"Nanotechnology is an idea that most people simply didn't believe"
About this Quote
The intent is defensive and strategic. Merkle is reminding us that nanotech began as a proposal that sounded like science fiction: machines building machines, atom-by-atom control, molecular assemblers. In the late 1970s and 1980s, even after Feynman’s famous “Plenty of Room” talk seeded the idea, the gap between conceptual possibility and demonstrable engineering was vast. Skepticism wasn’t irrational; it was institutional self-protection. Extraordinary claims without instruments, prototypes, or a clear path to verification get filtered out by peer review’s immune system.
The subtext cuts sharper: belief in science is never purely about evidence. It’s about legibility. If a field can’t be pictured, narrated, or measured with today’s tools, it struggles to recruit allies.
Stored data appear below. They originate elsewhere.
(** When the client that adds a document has left, the document is stored but not indexed: the
    answer throws between the two, and the entity is what it was. *)
Theorem disconnected_document_unindexed (memory : Z) (channel txid tid e guid text written : string)
  (docs : gmap string json) (s : storage_node) :
  running (net s) = true -> m_connections (net s) !! channel = None ->
  (exists t, dump (answer stateChange txid guid (addObject written)) = Ok t) ->
  represents s tid e docs -> identify guid (base64_decode text) = Ok written ->
  exists s', executeStateChangeCommand memory ["2"; e; text] "1" channel txid tid guid s = (s', Ok tt) /\
    out (net s') = (out (net s) ++ [DhtPut (document_key tid e guid) (addObject written) true])%list /\
    last_put s' (document_key tid e guid) = addObject written /\ represents s' tid e docs.
Proof.
  intros Hr Hc Hdump R Hi. pose proof (represents_root _ _ _ _ R) as N.
  set (s' := put_value (document_key tid e guid) (addObject written) s). exists s'. split; [|split; [reflexivity|]; split].
  - apply (execute_throw _ _ _ _ _ _ _ _ _ invalid_argument); [|discriminate].
    change (createOrDeleteDocument "1" channel txid tid e "" (base64_decode text) "" guid s = (s', Throw invalid_argument)).
    unfold createOrDeleteDocument, dhtGet. cbv [mbind M_bind gets]. rewrite (proj2 (String.eqb_neq _ _) N). cbn [String.eqb].
    unfold catch at 1. cbv [of_result]. rewrite Hi, dhtPut_run. fold s'. cbv [when].
    now rewrite (send_gone channel txid guid (addObject written) stateChange s').
  - apply put_last.
  - apply (represents_frame s); [now apply put_kept | exact R].
Qed.
End Entity.

(** ** A server whose hashes are the objects themselves *)

Fixpoint ones (n : nat) : string := match n with O => "" | S n => String "1" (ones n) end.

(** A string behind its length, and a list of such strings. *)
Definition packed (s : string) : string := ones (String.length s) +:+ String "0" s.
Fixpoint pack (l : list string) : string := match l with [] => "" | s :: l => packed s +:+ pack l end.

Fixpoint count_ones (s : string) : nat * string :=
  match s with
  | String "1" s => let '(n, r) := count_ones s in (S n, r)
  | String _ s => (O, s)
  | "" => (O, "")
  end.

Fixpoint cut (n : nat) (s : string) : string * string :=
  match n, s with
  | S n, String c s => let '(a, b) := cut n s in (String c a, b)
  | _, _ => ("", s)
  end.

Fixpoint unpack (fuel : nat) (s : string) : list string :=
  match fuel, s with
  | S fuel, String _ _ => let '(n, r) := count_ones s in let '(a, b) := cut n r in a :: unpack fuel b
  | _, _ => []
  end.

Lemma count_packed (n : nat) (s : string) : count_ones (ones n +:+ String "0" s) = (n, s).
Proof.
  induction n as [|n IH]; [reflexivity|]. cbn [ones].
  change (String "1" (ones n) +:+ String "0" s) with (String "1" (ones n +:+ String "0" s)). cbn [count_ones]. now rewrite IH.
Qed.

Lemma cut_app (a b : string) : cut (String.length a) (a +:+ b) = (a, b).
Proof.
  induction a as [|c a IH]; [reflexivity|]. change (String c a +:+ b) with (String c (a +:+ b)). cbn [cut String.length]. now rewrite IH.
Qed.

Lemma unpack_pack (l : list string) (fuel : nat) : (length l <= fuel)%nat -> unpack fuel (pack l) = l.
Proof.
  revert fuel. induction l as [|s l IH]; intros [|fuel] Hf; cbn [length] in Hf; try lia; [reflexivity..|].
  assert (P : pack (s :: l) = ones (String.length s) +:+ String "0" (s +:+ pack l)).
  { cbn [pack]. unfold packed. now rewrite string_app_assoc. }
  assert (N : exists c r, pack (s :: l) = String c r) by (rewrite P; destruct (String.length s); cbn; eauto).
  destruct N as (c & r & N). cbn [unpack]. rewrite N, <- N, P, count_packed, cut_app. f_equal. apply IH. lia.
Qed.

Lemma pack_length (l : list string) : (length l <= String.length (pack l))%nat.
Proof.
  induction l as [|s l IH]; [reflexivity|]. cbn [length pack]. unfold packed.
  rewrite !string_length_app. cbn. lia.
Qed.

Definition flat (l : list (string * string)) : list string := concat (map (fun p => [p.1; p.2]) l).
Fixpoint pairs (l : list string) : list (string * string) :=
  match l with a :: b :: l => (a, b) :: pairs l | _ => [] end.

Lemma pairs_flat (l : list (string * string)) : pairs (flat l) = l.
Proof.
  induction l as [|[a b] l IH]; [reflexivity|]. change (flat ((a, b) :: l)) with (a :: b :: flat l). cbn [pairs]. now rewrite IH.
Qed.

Definition as_object (d : string) (l : list (string * string)) : string := pack (d :: flat l).

Definition packed_ipfs : Ipfs :=
  {| object_links h := pairs (tl (unpack (String.length h) h));
     object_data h := hd "" (unpack (String.length h) h) |}.

Lemma as_object_spec (d : string) (l : list (string * string)) :
  as_object d l <> "" /\ object_data (Ipfs := packed_ipfs) (as_object d l) = d /\ object_links (Ipfs := packed_ipfs) (as_object d l) = l.
Proof.
  split; [unfold as_object; cbn; unfold packed; now destruct (String.length d)|].
  assert (U : unpack (String.length (as_object d l)) (as_object d l) = d :: flat l) by apply unpack_pack, pack_length.
  unfold packed_ipfs. cbn [object_data object_links]. rewrite U. cbn [hd tl]. now rewrite pairs_flat.
Qed.

Lemma eq_perm {A} (l m : list A) : l = m -> l ≡ₚ m.
Proof. now intros ->. Qed.

Definition packed_server : Merkle.
Proof.
  refine {| merkle_ipfs := packed_ipfs;
    object_put d l := Some (as_object d l);
    patch_add_link h n t := Some (as_object (object_data (Ipfs := packed_ipfs) h) ((n, t) :: object_links (Ipfs := packed_ipfs) h));
    patch_rm_link h n := Some (as_object (object_data (Ipfs := packed_ipfs) h)
      (List.filter (fun p => negb (String.eqb p.1 n)) (object_links (Ipfs := packed_ipfs) h))) |}.
  - intros d l h [= <-]. destruct (as_object_spec d l) as (N & D & L). exact (conj N (conj D (eq_perm _ _ L))).
  - intros h n t h' [= <-].
    destruct (as_object_spec (object_data (Ipfs := packed_ipfs) h) ((n, t) :: object_links (Ipfs := packed_ipfs) h)) as (N & D & L).
    exact (conj N (conj D (fun _ => eq_perm _ _ L))).
  - intros h n h' [= <-].
    destruct (as_object_spec (object_data (Ipfs := packed_ipfs) h)
      (List.filter (fun p => negb (String.eqb p.1 n)) (object_links (Ipfs := packed_ipfs) h))) as (N & D & L).
    exact (conj N (conj D (fun _ => eq_perm _ _ L))).
Defined.

#[refine] Definition packed_online : Online (H := packed_server) := {| stored _ := True |}.
Proof. all: intros; eexists; split; [reflexivity | exact I]. Defined.

Definition put_order : Dht := {| dht_values l := l; dht_values_perm l := reflexivity l |}.
Definition key_order : UnorderedMap := {| iterate := map_to_list; iterate_perm m := reflexivity (map_to_list m) |}.

(** ** Witnesses *)

Section Witnesses.
#[local] Existing Instance packed_server.
#[local] Existing Instance packed_online.
#[local] Existing Instance put_order.
#[local] Existing Instance key_order.
#[local] Existing Instance sample_services.

Definition empty_storage : storage_node := mkStorageNode empty_node ∅ [].
Definition sample_entity : storage_node := (create_entity "t" "e" empty_storage).1.

Lemma put_settled (s : storage_node) : settled s.
Proof. now intros key. Qed.

Lemma sample_represents : represents sample_entity "t" "e" ∅.
Proof.
  apply written_settled; [apply put_settled|]. unfold written.
  destruct (create_entity_run "t" "e" empty_storage) as (root & E & R). unfold sample_entity. rewrite E. cbn [fst]. now rewrite put_last.
Qed.

Definition sample_text (name : string) : string :=
  match dump (object [("name", JStr name)]) with Ok t => t | Throw _ => "" end.

Lemma entity_created_witness :
  let s := executeStateChangeCommand 10 ["1"; "person"] "2" "channel" "tx" "t" "e" empty_storage in
  s.2 = Ok tt /\ written s.1 "t" "e" ∅.
Proof.
  destruct (entity_created 10 "2" "channel" "tx" "t" "e" "person" empty_storage) as (s' & E & R & _);
    [discriminate | now left |]. intros s. unfold s. rewrite E. now split.
Defined.

Definition ann : json := object [("id", JStr "g"); ("name", JStr "Ann")].

Lemma entity_refines_witness :
  let s := executeStateChangeCommand 10 ["2"; "e"; sample_text "Ann"] "2" "channel" "tx" "t" "g" sample_entity in
  s.2 = Ok tt /\ written s.1 "t" "e" {[ "g" := ann ]} /\
  searchDocument 10 (dht_value s.1) "t" "e" (by_id "g") = Ok (JArr [ann]).
Proof.
  destruct (entity_refines 10 "2" "channel" "tx" "t" "e" "g" ["2"; "e"; sample_text "Ann"] ∅
    {[ "g" := ann ]} sample_entity sample_represents) as (s' & E & R & _ & _ & Q).
  - intros k d. now rewrite lookup_empty.
  - refine (adds "e" "g" ∅ (sample_text "Ann") [("name", JStr "Ann")]
      (match dump ann with Ok t => t | Throw _ => "" end) _ _ _ _); vm_compute; reflexivity.
  - discriminate.
  - intros s. unfold s. rewrite E. split; [reflexivity | split; [exact R|]].
    exact (Q (dht_value s') (put_settled s' _) "g" eq_refl).
Defined.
Merkle’s phrasing also hints at frustration with a culture that confuses “unbuilt” with “impossible,” as if reality is constrained by current manufacturing.
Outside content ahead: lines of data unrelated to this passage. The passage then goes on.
Lemma addTransactions_run (b : Block) (k si written proof_text : string) (l : list (Transaction * string)) (s : storage_node) :
  b_data b = JArr (map (fun p => toJson p.1) l) -> dump (signed_block b k si) = Ok written ->
  dump (block_proof b k si) = Ok proof_text -> block_settles s l ->
  Forall (fun p => entry_text p.1 p.2) l -> NoDup (map (fun p => (m_tenantId p.1, m_txId p.1)) l) ->
  Forall (fun p => takes s (tx_tree (m_tenantId p.1)) (m_txId p.1)) l -> takes s "block" (to_string (b_number b)) ->
  exists s' events, addTransactions written s = (s', Ok tt) /\ block_stored s' b written /\
    Forall (fun p => committed s' (m_tenantId p.1) (m_txId p.1) p.2) l /\
    out (net s') = (events ++ [Gossip "master21" verifyBlock [("b", base64_encode proof_text)]])%list.
Proof.
  intros Hd Hw Hp Hb Ht Hn T Tb. assert (W : wf (signed_block b k si) = true).
  { apply (block_wf b k si (map fst l)). now rewrite Hd, map_map. }
  pose proof (parse_dump _ _ W Hw) as P. set (id := to_string (b_number b)) in *.
  assert (T' : Forall (fun p => root_takes (tx_root s (m_tenantId p.1)) (m_txId p.1)) l).
  { eapply Forall_impl; [exact T|]. intros p. unfold takes, tx_root. now rewrite (Hb [] l s eq_refl eq_refl). }
  destruct (add_all_run l s Hb Ht Hn T') as (s1 & E1 & [_ L1] & F1).
  set (hash := addObject written). set (s2 := put_value ("block_" +:+ id) hash s1).
  assert (K2 : forall key, "block_" +:+ id <> key -> kept s1 s2 key) by (intros key N; now apply put_kept).
  assert (T2 : takes s2 "block" id).
  { unfold takes in *. rewrite (kept_value _ _ _ (K2 (root_key "block") ltac:(discriminate))).
    rewrite (kept_value _ _ _ (L1 (root_key "block") ltac:(discriminate) ltac:(discriminate))). exact Tb. }
  destruct (linkToRoot_full "block" id hash "" s2 T2) as (root & s3 & E3 & N3 & S3 & Lr & V3 & L3).
  assert (Hin : (id, hash) ∈ object_links root) by (rewrite Lr; apply elem_of_cons; now left).
  set (e := Gossip "master21" verifyBlock [("b", base64_encode proof_text)]).
  exists (set_net (set_out (out (net s3) ++ [e])%list (net s3)) s3), (out (net s3)). split; [|split; [|split; [|reflexivity]]].
  - unfold addTransactions, of_result. cbv [mbind M_bind]. rewrite P.
    change (at_mutable (signed_block b k si) "data") with (Ok (signed_block b k si, b_data b)). cbv match beta. rewrite Hd. cbv [elements].
    rewrite E1. change (at_mutable (signed_block b k si) "n") with (Ok (signed_block b k si, JNum (b_number b))). cbv match beta.
    cbv [get_int]. fold id. rewrite Hw, dhtPut_run. fold hash s2. rewrite E3.
    change (at_mutable (signed_block b k si) "v") with (Ok (signed_block b k si, JArr [object [("k", JStr k); ("si", JStr si)]])).
    cbv match beta. change (at_index (JArr [object [("k", JStr k); ("si", JStr si)]]) 0) with (Ok (object [("k", JStr k); ("si", JStr si)])).
    cbv match beta. change (set_member (object [("k", JStr k); ("si", JStr si)]) "n" (JStr id)) with (Ok (block_proof b k si)).
    cbv match beta. rewrite Hp. reflexivity.
  - unfold block_stored. fold id. rewrite !last_net, V3, (kept_put _ _ _ (L3 ("block_" +:+ id) ltac:(discriminate) ltac:(discriminate))).
    unfold s2. rewrite put_last. split; [apply addObject_stored | exact Hin].
  - eapply Forall_impl; [exact F1|]. intros p (_ & h & Hh & D). exists h. split; [|exact D].
    unfold tx_root in *. rewrite last_net, (kept_put _ _ _ (L3 (root_key (tx_tree (m_tenantId p.1))) ltac:(discriminate) ltac:(discriminate))).
    now rewrite (kept_put _ _ _ (K2 (root_key (tx_tree (m_tenantId p.1))) ltac:(discriminate))).
Qed.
Read now, the quote lands as an origin story and a warning. The technologies we treat as inevitable often begin as ideas that fail the social test long before they fail the technical one.
Quote Details
| Topic | Science |
|---|---|
| Source | Help us find the source |
| Cite | Cite this Quote |
Citation Formats
APA Style (7th ed.)
Merkle, Ralph. (n.d.). Nanotechnology is an idea that most people simply didn't believe. FixQuotes. https://fixquotes.com/quotes/nanotechnology-is-an-idea-that-most-people-simply-154025/
Chicago Style
Merkle, Ralph. "Nanotechnology is an idea that most people simply didn't believe." FixQuotes. Accessed February 2, 2026. https://fixquotes.com/quotes/nanotechnology-is-an-idea-that-most-people-simply-154025/.
MLA Style (9th ed.)
"Nanotechnology is an idea that most people simply didn't believe." FixQuotes, https://fixquotes.com/quotes/nanotechnology-is-an-idea-that-most-people-simply-154025/. Accessed 2 Feb. 2026.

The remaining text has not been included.